Greek television channel

One Channel is a Greek private television channel broadcasting from Athens.

==History==
On 2 September 2016, Vangelis Marinakis, owner of Alter Ego Media won one of the four national television licenses auctioned in Greece after spending EUR 73.8m in a highly unusual competitive bidding process. On 29 September, the company patented the name and the logo of the network. After the auction was canceled, the network lost its licence and didn't launch.

Alter Ego didn't participate in the second auction for the seven television licenses (2017–2018), because the company had recently bought Lambrakis Press Group on 31 May 2017, which owned 22% of the shares of Mega Channel. On 18 October 2018, it tried to buy one of the last two remaining TV licenses for 3,5m €.

Due to the elections that took place in the country, the network wanted to cover the event. The channel took a temporary licence on 10 June. By the end of August, One Channel started producing network programming with the addition of well-known Greek journalists.

The first broadcast of the channel was on 17 April 2019, via the news site In.gr, initially for the coverage of the presentation of Giannis Moralis, candidate for mayor of Piraeus.

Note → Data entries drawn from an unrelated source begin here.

Lemma delete_messages_run room ids n w :
  store_up w ->
  exists w',
    delete_messages room ids n w
    = (Ret (n + Z.of_nat (size (listed_hashes (redis w) room ids))), w')
    /\ only_store w w'
    /\ (forall k, db (redis w) !! k = None -> db (redis w') !! k = None)
    /\ (forall i, i ∈ ids -> db (redis w') !! message_key room i = None)
    /\ (wf_store (redis w) -> wf_store (redis w')).
Proof.
  revert n w. induction ids as [|i ids IH]; intros n w Hup.
  - exists w. unfold listed_hashes. cbn [fmap list_fmap list_to_set delete_messages].
    rewrite (left_absorb_L ∅ (∩)), size_empty, Z.add_0_r.
    split; [done|split; [apply only_store_refl|split; [done|split; [|done]]]].
    by intros i ?%elem_of_nil.
  - cbn [delete_messages]. fold (message_key room i).
    destruct (delete_spec (message_key room i) (redis w))
      as (r & s1 & E & Sh & Gone & Hr & Hdb).
    erewrite bind_run by (rewrite redis_call_up by done; by rewrite E).
    destruct (IH (if r =? 0 then n else n + 1) (set_redis s1 w))
      as (w' & E' & O' & A' & G' & W'); [done|].
    exists w'. cbn [redis set_redis] in *. split; [|split; [|split; [|split]]].
    + rewrite E'. f_equal. f_equal. unfold listed_hashes. rewrite Hdb.
      rewrite dom_delete_L. cbn [fmap list_fmap list_to_set].
      rewrite size_inter_cons.
      destruct (db (redis w) !! message_key room i) as [v|] eqn:Ei; subst r.
      * rewrite decide_True by (by apply elem_of_dom). cbn [Z.eqb]. lia.
      * rewrite decide_False by (by apply not_elem_of_dom). cbn [Z.eqb]. lia.
    + eapply only_store_trans; [|done]. by split.
    + intros k Hk. apply A'. destruct Sh as (S1 & _). by apply S1.
    + intros j [->|Hj]%elem_of_cons; [by apply A'|by apply G'].
    + intros Hwf. apply W'. by apply Sh.
Qed.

The first official broadcast was on 2 May, via its official site and on 23 May started broadcasting via satellite and IPTV on Nova and Cosmote TV.

One Channel is the official television license holder and was initially expected to start broadcasting digitally on November 11, 2019. However, a few days ago (on November 1), the company acquired by auction, from Teletypos S.A., the Mega Channel branding, logo and vast program library, submitting a bid of 33,999,999 euros. The company, after the purchase of the station as a whole, reopened Mega Channel, on a trial basis on February 11, 2020, while its normal program started 6 days later. From November 1, 2022, it also broadcasts terrestrial digital, being a regional channel replacing Channel 9.